Noorda RachelORCID,Berens Kathi InmanORCID

Abstract

Identifying as a reader or not-a-reader is about more than reading behaviors. Reading is a social practice and a form of cultural, and readerly, capital ( Driscoll 2016 ), which is why “the reading practices young people engage in are part of their broader social and cultural participation and, consequently, part of a broader project of identity formation” ( Sellers 2019 ). This article presents nationally representative survey data (n=2075) of Gen Z and millennials residing in the U.S. who don’t identify as readers (“not-a-readers”) to examine the complexity of bookish and non-bookish identity and its connection to reading and media consumption habits.
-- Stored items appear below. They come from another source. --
(** ** Packets *)

Lemma represents_ret w st Q v : represents o w st Q → represents o (set_ret v w) st Q.
Proof.
  intros [H1 H2 H3 H4 H5 H6]. split; try done; [by eapply heap_pc, H5|].
  intros k. specialize (H6 k). unfold views in *. cbn [pool set_ret].
  destruct (sp_conns (pool w) !! k), (a_conns st !! k), (Q !! k); try done. by eapply focus_ext, H6.
Qed.

Lemma settle_insert k r h m n tr :
  settle k r (mkAstate (<[k := h]> m) n tr) = settle k r (mkAstate m n tr).
Proof.
  unfold settle. cbn. destruct (r.1); [by rewrite insert_insert_eq | by rewrite delete_insert_eq].
Qed.

Lemma rested_no_wtf h : rested h → no_wtf h.
Proof. intros H. unfold no_wtf. destruct (h_queue h) eqn:E; [done|]. by eapply rested_ready. Qed.

Lemma assemble_at_ok w st Q k c h t ts : represents o w st Q → ret w = [] →
  sp_conns (pool w) !! k = Some c → a_conns st !! k = Some h → rested h → ∃ w',
  assemble_conn t ts c w = (Ok tt, w') ∧
  implements o w' (settle k (receive o (pc_used (pc w)) t ts h) st).
Proof.
  intros HR Hret Hc Hh Hrest. destruct (represents_lookup _ _ _ _ _ HR Hc) as (h' & ls & Hh' & HQ & Hf).
  rewrite Hh in Hh'. injection Hh' as <-.
  destruct (assemble_conn_ok w c k ls _ h t ts Hf Hret) as (w' & He & Hs); [by apply rested_no_wtf|].
  exists w'. split; [done|]. rewrite (r_options _ _ _ _ HR) in Hs. by eapply settled_represents.
Qed.
Lemma chained_insert i o A B N : chained i (A ++ B) → cut_at o N → (∀ z, z ∈ B → o <= z.1) →
  (A = [] ∨ ∃ A0 a, A = A0 ++ [a] ∧ a.1 <= o) → chained i (A ++ N ++ B).
Proof.
  intros Hc [HN1 HN2] HB HA a y b E. apply app_eq_app in E as (t & [[-> Et]|[-> Et]]).
  - destruct t as [|y' t].
    + rewrite app_nil_r in *. cbn in Et. destruct N as [|y1 N].
      * cbn in Et. destruct (Hc a y b) as [H|[(x & Hx & Hy)|H]]; [by rewrite <-Et|by left|right; left; by exists x|right; by right].
      * cbn in Et. injection Et as -> ->. destruct (HN1 [] y1 N eq_refl) as [[_ Ho]|(x & Hx & _)]; [|by apply elem_of_nil in Hx].
        left. intros z. rewrite elem_of_app, Ho. intros [Hz|Hz]; [|by apply HB]. apply HN2. by right.
    + cbn in Et. injection Et as -> ->. destruct (Hc a y' (t ++ B)) as [H|[(x & Hx & Hy)|H]].
      * by rewrite <-app_assoc.
      * left. intros z. rewrite !elem_of_app. intros [Hz|[Hz|Hz]];
          [apply H, elem_of_app; by left| |apply H, elem_of_app; by right].
        pose proof (elem_of_split_lt _ o HA a y' t eq_refl) as Hy.
        specialize (HN2 z Hz). enough (y'.1 <= o) by lia. apply Hy. intros z' Hz'. apply H, elem_of_app. by left.
      * right. left. by exists x.
      * by right; right.
  - symmetry in Et. apply app_eq_app in Et as (t' & [[-> Et]|[-> Et]]).
    + destruct (Hc (A ++ t') y b) as [H|[(x & Hx & Hy)|H]]; [by rewrite <-app_assoc, Et|by left| |by right; right].
      right. left. exists x. split; [|done]. rewrite !elem_of_app in *. tauto.
    + destruct t' as [|y' t'].
      * rewrite app_nil_r in *. cbn in Et. destruct (Hc A y b) as [H|[(x & Hx & Hy)|H]]; [by rewrite <-Et|by left| |by right; right].
        right. left. exists x. split; [|done]. rewrite elem_of_app. tauto.
      * cbn in Et. injection Et as -> ->. destruct (HN1 t y' t' eq_refl) as [[-> Ho]|(x & Hx & Hy)].
        -- left. intros z. rewrite elem_of_app, Ho. intros [Hz|Hz]; [|by apply HB].
           apply HN2. right. done.
        -- right. left. exists x. split; [|done]. rewrite elem_of_app. tauto.
Qed.

Lemma cut_at_cons o l N : cut_at (o + l) N → 0 <= l → cut_at o ((o, l) :: N).
Proof.
  intros [H1 H2] Hl. split.
  - intros [|x a] y b E; injection E as <- E; [by left; subst|]. right.
    destruct (H1 a y b E) as [[-> Hy]|(x & Hx & Hy)].
    + exists (o, l). split; [by left | done].
    + exists x. split; [by right | done].
  - intros iv. rewrite elem_of_cons. intros [->|Hin]; [done|]. specialize (H2 iv Hin). lia.
Qed.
Additionally, this article examines other bookish and non-bookish reading behaviors and identities of Gen Z and millennials to contextualize readers and not-a-readers. We surmise that people are more likely to decline identifying as a reader if the reading they do is not part of their social communities. Our nomenclature: Not-a-readers is about identity; non-reader is about behavior. Surprisingly, not-a-readers are still readers and actually read more than the general survey population when it comes to print books. They visit libraries at rates close to those of readers. People who identify as readers, writers, and fans share some of the same interests in story, but their behaviors are quite different depending upon whether that identity is connected or not to bookish communities. This article addresses larger questions about 1) what counts as reading, and how reports about reading that center book reading miss emergent swaths of activity; 2) the tension between readerly identity and reader behavior; 3) how not-a-readers discover books; 4) how other identities such as writers, fans, and “pirates” intersect with readerly identity.